Ms Tesua for the First Defendant submitted that as the order was made in the absence of the First Defendant the order should be set aside. She correctly set out headings that are relevant for the Court to consider being:
(i) whether the cause of the delay is reasonable;
(ii) whether there is an arguable case;
(iii) whether prejudice will be caused by setting aside the default judgement; and
(iv) the nature of the claim
Rule 17.55 however does not deal with the requirements when judgement has been
entered by default. The relevant provision is rule 9.53. Rules 9.52 to 9.55 inclusive provide:
Setting aside default judgement
9.52 A defendant against whom default judgement has been entered by default may apply to the court to have the judgement set aside;
9.53 The application
(a) must set out the reasons why the defendant did not defend the claim; and
(b) must, if the application is made more than three months after the judgement was
entered, explain the delay – and the court shall not set the judgement aside unless it is
satisfied that it is in the interest of justice so to do; and
(c) Consider whether an order for security for costs should be made; and
(d) make any other order necessary for the proper progress of the proceedings
“The considerations set out by counsel then must be applied in light of those rules.
“So far as rule 9.53(d) is concerned the application did have with it a sworn statement in
support of the application from the First Defendant.
“So far as rule 9.53(a) is concerned were the reasons the First Defendant did not defend the claim?

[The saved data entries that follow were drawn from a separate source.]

(** The bytes of the span [m] of class [c] become owned. *)
Lemma pages_owned h h0 C B L m c size :
  pages_inv h C L -> hp_pages_once h = true -> page_inv (hp_pages h) L -> spans_inv h0 C B -> 0 <= c < NUM_SIZE_CLASSES -> 0 < m -> total c <= size <= page_bytes (total c) -> m + page_bytes (total c) <= 2 ^ 47 ->
  (forall y, m <= y < m + page_bytes (total c) -> mapped (hp_kern h) y /\ ~ page_avail (hp_pages h) L y /\ ~ fr_bytes y) ->
  match Radix.set_range (hp_radix h) m size true with
  | Ret t => pages_inv (set_radix h t) (<[m := c]> C) L
  | Fatal e => e = VAIinitFailed
  | Stuck => False
  end.
Proof.
  intros [P1 P2 P3 P4 P5 P6 P7] Ho Hp HS Hc H0 Hsize Hend Hnew. destruct (mul_total c Hc) as [Htot _].
  pose proof (set_range_updated (hp_radix h) m size true P3 ltac:(lia) ltac:(lia) ltac:(change MAX_ADDR with (2 ^ 56); lia)) as Hu.
  pose proof (set_range_mapped (hp_radix h) m size true) as Hmap. destruct (Radix.set_range (hp_radix h) m size true) as [t| |]; [|done..].
  destruct Hu as (Hwf & Hl0 & Hget). specialize (Hmap t). assert (Hk : forall y, mapped (hp_kern h) y -> mapped (kern t) y) by (intros y; by apply (Hmap y)). constructor; cbn.
  - left. split; [done|]. by apply (page_kernel (hp_pages h)).
  - intros m' c' y [[<- <-]|[Hne Hm]]%lookup_insert_Some Hy; [destruct (Hnew y Hy) as (? & ? & _)|destruct (P2 m' c' y Hm Hy)]; (split; [by apply Hk|done]).
  - by destruct t.
  - intros m' c' y Hm Hy. destruct t as [r w k]. change (Radix.get (mkRadixTree r w k) (y / CHUNK_SIZE) = true).
    assert (Hy56 : 0 <= y / CHUNK_SIZE < 2 ^ 44).
    { change CHUNK_SIZE with 4096. assert (0 <= y < 2 ^ 47); [|split; [apply Z.div_pos; lia|apply Z.div_lt_upper_bound; lia]]. apply lookup_insert_Some in Hm as [[<- <-]|[Hne Hm]]; [lia|].
      destruct (si_span _ _ _ HS m' c' Hm) as (x & j & [Hc' (? & _ & ?) _ _ _ _]). destruct (mul_total c' Hc'). lia. }
    rewrite Hget by done. apply lookup_insert_Some in Hm as [[<- <-]|[Hne Hm]]; [|rewrite (P4 m' c' y Hm Hy); by case_match].
    assert ((m / CHUNK_SIZE <=? y / CHUNK_SIZE) && (y / CHUNK_SIZE <=? (m + size - 1) / CHUNK_SIZE) = true) as ->; [|done].
    rewrite andb_true_iff, !Z.leb_le. change CHUNK_SIZE with 4096. split; apply Z.div_le_mono; lia.
  - intros y Hy. destruct (P5 y Hy) as [?|(H1 & H2 & H3)]; [by left|right]. split; [by apply Hk|]. split; [done|]. intros m' c' [[<- <-]|[Hne Hm]]%lookup_insert_Some Hy'; [by apply (Hnew y Hy')|by apply (H3 m' c' Hm)].
  - intros y Hy. by apply Hk, P6.
  - intros j Hj Hjo. destruct t as [r w k]. change (Radix.get (mkRadixTree r w k) j = true). rewrite Hget by done. rewrite (P7 j Hj Hjo). by case_match.
Qed.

He has blamed his former counsel. Whether that is where blame lies or not cannot be assessed as there does not appear to be any evidence from former counsel nor is there any evidence of a waiver of privilege. The claim was served in April 2023 but the First Defendant does not appear to have done anything after the ’Response” has been filed. It is inconceivable that he has not followed up the matter between April 2023 (when served with the claim) and November 2023 (when the application to set aside the default judgement).
“To have made the allegation about the fault being with counsel and to have provided
no evidence of a waiver of privilege raises concern about rule 9.53(b) as well. The Court
must not set aside the judgement unless it is satisfied it is in the interests of justice to do so.
Without confirmation from former counsel the Court cannot be so satisfied, the Judge
Lawry said.
“Rule 9.53(c) requires the defendant in the application to give details of the First
Defendant’s defence in the claim.
“Turning to rule 9.54 I am not satisfied that the First Defendant has shown reasonable
cause for the delay. I cannot know whether he has a meritorious defence about the
claim as I have not seen the details of his defence. The application has not sufficiently
set out the details of that defence. It seems he may have intended to assert that he has
not had knowledge of a fraud or mistake but that also seems to be in conflict with his
evidence that at all times he was the Secretary of the First Claimant. The Court cannot
be put in the position that it is left to guess
“In these circumstances the application to set aside the default judgement is refused.
The First Defendant is to pay the costs of the Claimants and of the Second and Third
Defendant on the standard basis,” the Judge ruled.
Published reports suggest that it was in August this year that Mr. Bartlett was negotiating the sale of Hammock Beach in West Honiara to CEMA. Initial reports suggest CEMA entered into a Sales Agreement with Hatanga Ltd for $7 million.
CEMA and Hatanga Ltd allegedly agreed on a downpayment of $1 million to secure the Hammock Beach site for storage of cocoa and copra from the provinces. Hatanga Ltd had six months to vacate the land by which time CEMA would pay up the balance, according to a report published by Solomon Star on 17th August 2024.
The CEMA Board later denied having approved the deal. It demanded the $1 million down payment be repaid in full. The demand allegedly triggered threat that CEMA would not be allowed to buy copra and cocoa produce from the Russell Islands.